Exercise prompt — The full data, repeated exactly, is the only answer needed.

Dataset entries
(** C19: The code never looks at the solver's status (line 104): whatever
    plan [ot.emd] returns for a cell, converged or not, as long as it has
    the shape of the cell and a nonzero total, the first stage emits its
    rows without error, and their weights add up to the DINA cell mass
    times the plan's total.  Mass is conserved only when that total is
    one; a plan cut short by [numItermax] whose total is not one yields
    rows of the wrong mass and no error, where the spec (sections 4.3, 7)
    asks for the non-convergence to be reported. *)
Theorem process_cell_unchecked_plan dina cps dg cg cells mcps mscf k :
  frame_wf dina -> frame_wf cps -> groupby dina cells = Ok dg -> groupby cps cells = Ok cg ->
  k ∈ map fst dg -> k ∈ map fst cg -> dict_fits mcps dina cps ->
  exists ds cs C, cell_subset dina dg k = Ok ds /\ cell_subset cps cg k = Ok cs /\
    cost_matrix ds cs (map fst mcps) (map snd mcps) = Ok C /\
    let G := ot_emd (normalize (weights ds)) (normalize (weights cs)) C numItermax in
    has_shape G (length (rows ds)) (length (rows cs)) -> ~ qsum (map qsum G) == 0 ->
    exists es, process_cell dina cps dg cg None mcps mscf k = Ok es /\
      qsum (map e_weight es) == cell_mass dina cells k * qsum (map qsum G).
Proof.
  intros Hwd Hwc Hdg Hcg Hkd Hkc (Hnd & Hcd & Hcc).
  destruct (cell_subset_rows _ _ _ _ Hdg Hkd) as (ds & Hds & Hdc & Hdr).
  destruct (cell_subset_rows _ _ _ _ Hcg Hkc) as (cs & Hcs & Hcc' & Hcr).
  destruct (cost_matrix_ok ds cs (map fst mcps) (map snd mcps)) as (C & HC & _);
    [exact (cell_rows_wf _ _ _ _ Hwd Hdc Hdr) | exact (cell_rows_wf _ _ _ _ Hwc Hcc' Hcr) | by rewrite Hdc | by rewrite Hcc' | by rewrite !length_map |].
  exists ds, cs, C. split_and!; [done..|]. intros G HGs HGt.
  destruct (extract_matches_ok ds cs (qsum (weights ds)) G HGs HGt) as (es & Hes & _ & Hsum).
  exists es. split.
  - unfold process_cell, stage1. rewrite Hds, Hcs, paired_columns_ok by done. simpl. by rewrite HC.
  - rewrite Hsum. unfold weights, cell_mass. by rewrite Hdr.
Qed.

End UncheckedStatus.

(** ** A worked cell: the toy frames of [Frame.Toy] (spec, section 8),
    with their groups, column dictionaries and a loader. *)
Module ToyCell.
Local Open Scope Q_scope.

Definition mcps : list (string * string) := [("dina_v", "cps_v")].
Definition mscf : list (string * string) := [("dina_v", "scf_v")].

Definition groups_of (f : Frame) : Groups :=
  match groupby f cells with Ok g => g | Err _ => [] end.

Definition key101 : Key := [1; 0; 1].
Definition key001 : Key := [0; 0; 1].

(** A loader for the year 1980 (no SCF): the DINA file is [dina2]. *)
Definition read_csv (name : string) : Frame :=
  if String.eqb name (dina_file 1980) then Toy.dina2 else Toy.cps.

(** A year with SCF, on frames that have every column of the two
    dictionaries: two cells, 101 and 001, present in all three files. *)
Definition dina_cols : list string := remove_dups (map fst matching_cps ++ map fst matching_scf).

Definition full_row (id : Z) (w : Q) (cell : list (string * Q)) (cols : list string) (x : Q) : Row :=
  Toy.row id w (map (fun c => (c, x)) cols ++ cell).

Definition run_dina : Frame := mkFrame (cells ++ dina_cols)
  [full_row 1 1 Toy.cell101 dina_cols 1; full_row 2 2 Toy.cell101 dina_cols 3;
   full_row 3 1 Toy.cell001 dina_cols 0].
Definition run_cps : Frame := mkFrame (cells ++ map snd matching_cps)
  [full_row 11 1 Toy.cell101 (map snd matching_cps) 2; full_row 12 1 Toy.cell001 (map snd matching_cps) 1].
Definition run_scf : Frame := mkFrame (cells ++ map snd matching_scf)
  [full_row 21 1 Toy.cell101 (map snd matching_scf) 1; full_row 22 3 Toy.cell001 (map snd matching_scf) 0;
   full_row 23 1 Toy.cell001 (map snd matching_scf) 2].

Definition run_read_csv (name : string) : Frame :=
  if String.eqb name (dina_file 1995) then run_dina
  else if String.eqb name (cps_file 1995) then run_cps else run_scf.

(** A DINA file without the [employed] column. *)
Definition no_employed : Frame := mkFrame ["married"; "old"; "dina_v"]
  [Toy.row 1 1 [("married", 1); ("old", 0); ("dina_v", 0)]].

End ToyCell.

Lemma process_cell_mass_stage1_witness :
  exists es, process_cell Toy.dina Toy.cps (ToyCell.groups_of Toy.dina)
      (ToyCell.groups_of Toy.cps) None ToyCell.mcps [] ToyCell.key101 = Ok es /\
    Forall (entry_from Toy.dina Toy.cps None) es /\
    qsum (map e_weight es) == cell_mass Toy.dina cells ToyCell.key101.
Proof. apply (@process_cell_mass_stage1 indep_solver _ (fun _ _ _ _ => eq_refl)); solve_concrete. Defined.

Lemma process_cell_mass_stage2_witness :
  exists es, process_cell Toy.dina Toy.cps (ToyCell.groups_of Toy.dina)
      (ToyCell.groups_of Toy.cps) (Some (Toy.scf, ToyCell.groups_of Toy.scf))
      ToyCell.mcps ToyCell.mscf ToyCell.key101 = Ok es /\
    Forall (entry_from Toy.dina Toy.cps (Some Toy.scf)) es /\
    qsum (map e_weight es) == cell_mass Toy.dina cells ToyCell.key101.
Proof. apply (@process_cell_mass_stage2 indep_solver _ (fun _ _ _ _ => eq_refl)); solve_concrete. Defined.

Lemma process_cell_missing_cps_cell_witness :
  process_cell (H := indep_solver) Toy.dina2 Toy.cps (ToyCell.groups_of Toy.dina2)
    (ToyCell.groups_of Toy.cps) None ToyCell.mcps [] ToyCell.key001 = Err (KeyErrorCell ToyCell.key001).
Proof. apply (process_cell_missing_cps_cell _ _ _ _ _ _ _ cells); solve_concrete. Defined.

Task output —
(** C19: The code never looks at the solver's status (line 104): whatever
    plan [ot.emd] returns for a cell, converged or not, as long as it has
    the shape of the cell and a nonzero total, the first stage emits its
    rows without error, and their weights add up to the DINA cell mass
    times the plan's total.  Mass is conserved only when that total is
    one; a plan cut short by [numItermax] whose total is not one yields
    rows of the wrong mass and no error, where the spec (sections 4.3, 7)
    asks for the non-convergence to be reported. *)
Theorem process_cell_unchecked_plan dina cps dg cg cells mcps mscf k :
  frame_wf dina -> frame_wf cps -> groupby dina cells = Ok dg -> groupby cps cells = Ok cg ->
  k ∈ map fst dg -> k ∈ map fst cg -> dict_fits mcps dina cps ->
  exists ds cs C, cell_subset dina dg k = Ok ds /\ cell_subset cps cg k = Ok cs /\
    cost_matrix ds cs (map fst mcps) (map snd mcps) = Ok C /\
    let G := ot_emd (normalize (weights ds)) (normalize (weights cs)) C numItermax in
    has_shape G (length (rows ds)) (length (rows cs)) -> ~ qsum (map qsum G) == 0 ->
    exists es, process_cell dina cps dg cg None mcps mscf k = Ok es /\
      qsum (map e_weight es) == cell_mass dina cells k * qsum (map qsum G).
Proof.
  intros Hwd Hwc Hdg Hcg Hkd Hkc (Hnd & Hcd & Hcc).
  destruct (cell_subset_rows _ _ _ _ Hdg Hkd) as (ds & Hds & Hdc & Hdr).
  destruct (cell_subset_rows _ _ _ _ Hcg Hkc) as (cs & Hcs & Hcc' & Hcr).
  destruct (cost_matrix_ok ds cs (map fst mcps) (map snd mcps)) as (C & HC & _);
    [exact (cell_rows_wf _ _ _ _ Hwd Hdc Hdr) | exact (cell_rows_wf _ _ _ _ Hwc Hcc' Hcr) | by rewrite Hdc | by rewrite Hcc' | by rewrite !length_map |].
  exists ds, cs, C. split_and!; [done..|]. intros G HGs HGt.
  destruct (extract_matches_ok ds cs (qsum (weights ds)) G HGs HGt) as (es & Hes & _ & Hsum).
  exists es. split.
  - unfold process_cell, stage1. rewrite Hds, Hcs, paired_columns_ok by done. simpl. by rewrite HC.
  - rewrite Hsum. unfold weights, cell_mass. by rewrite Hdr.
Qed.

End UncheckedStatus.

(** ** A worked cell: the toy frames of [Frame.Toy] (spec, section 8),
    with their groups, column dictionaries and a loader. *)
Module ToyCell.
Local Open Scope Q_scope.

Definition mcps : list (string * string) := [("dina_v", "cps_v")].
Definition mscf : list (string * string) := [("dina_v", "scf_v")].

Definition groups_of (f : Frame) : Groups :=
  match groupby f cells with Ok g => g | Err _ => [] end.

Definition key101 : Key := [1; 0; 1].
Definition key001 : Key := [0; 0; 1].

(** A loader for the year 1980 (no SCF): the DINA file is [dina2]. *)
Definition read_csv (name : string) : Frame :=
  if String.eqb name (dina_file 1980) then Toy.dina2 else Toy.cps.

(** A year with SCF, on frames that have every column of the two
    dictionaries: two cells, 101 and 001, present in all three files. *)
Definition dina_cols : list string := remove_dups (map fst matching_cps ++ map fst matching_scf).

Definition full_row (id : Z) (w : Q) (cell : list (string * Q)) (cols : list string) (x : Q) : Row :=
  Toy.row id w (map (fun c => (c, x)) cols ++ cell).

Definition run_dina : Frame := mkFrame (cells ++ dina_cols)
  [full_row 1 1 Toy.cell101 dina_cols 1; full_row 2 2 Toy.cell101 dina_cols 3;
   full_row 3 1 Toy.cell001 dina_cols 0].
Definition run_cps : Frame := mkFrame (cells ++ map snd matching_cps)
  [full_row 11 1 Toy.cell101 (map snd matching_cps) 2; full_row 12 1 Toy.cell001 (map snd matching_cps) 1].
Definition run_scf : Frame := mkFrame (cells ++ map snd matching_scf)
  [full_row 21 1 Toy.cell101 (map snd matching_scf) 1; full_row 22 3 Toy.cell001 (map snd matching_scf) 0;
   full_row 23 1 Toy.cell001 (map snd matching_scf) 2].

Definition run_read_csv (name : string) : Frame :=
  if String.eqb name (dina_file 1995) then run_dina
  else if String.eqb name (cps_file 1995) then run_cps else run_scf.

(** A DINA file without the [employed] column. *)
Definition no_employed : Frame := mkFrame ["married"; "old"; "dina_v"]
  [Toy.row 1 1 [("married", 1); ("old", 0); ("dina_v", 0)]].

End ToyCell.

Lemma process_cell_mass_stage1_witness :
  exists es, process_cell Toy.dina Toy.cps (ToyCell.groups_of Toy.dina)
      (ToyCell.groups_of Toy.cps) None ToyCell.mcps [] ToyCell.key101 = Ok es /\
    Forall (entry_from Toy.dina Toy.cps None) es /\
    qsum (map e_weight es) == cell_mass Toy.dina cells ToyCell.key101.
Proof. apply (@process_cell_mass_stage1 indep_solver _ (fun _ _ _ _ => eq_refl)); solve_concrete. Defined.

Lemma process_cell_mass_stage2_witness :
  exists es, process_cell Toy.dina Toy.cps (ToyCell.groups_of Toy.dina)
      (ToyCell.groups_of Toy.cps) (Some (Toy.scf, ToyCell.groups_of Toy.scf))
      ToyCell.mcps ToyCell.mscf ToyCell.key101 = Ok es /\
    Forall (entry_from Toy.dina Toy.cps (Some Toy.scf)) es /\
    qsum (map e_weight es) == cell_mass Toy.dina cells ToyCell.key101.
Proof. apply (@process_cell_mass_stage2 indep_solver _ (fun _ _ _ _ => eq_refl)); solve_concrete. Defined.

Lemma process_cell_missing_cps_cell_witness :
  process_cell (H := indep_solver) Toy.dina2 Toy.cps (ToyCell.groups_of Toy.dina2)
    (ToyCell.groups_of Toy.cps) None ToyCell.mcps [] ToyCell.key001 = Err (KeyErrorCell ToyCell.key001).
Proof. apply (process_cell_missing_cps_cell _ _ _ _ _ _ _ cells); solve_concrete. Defined.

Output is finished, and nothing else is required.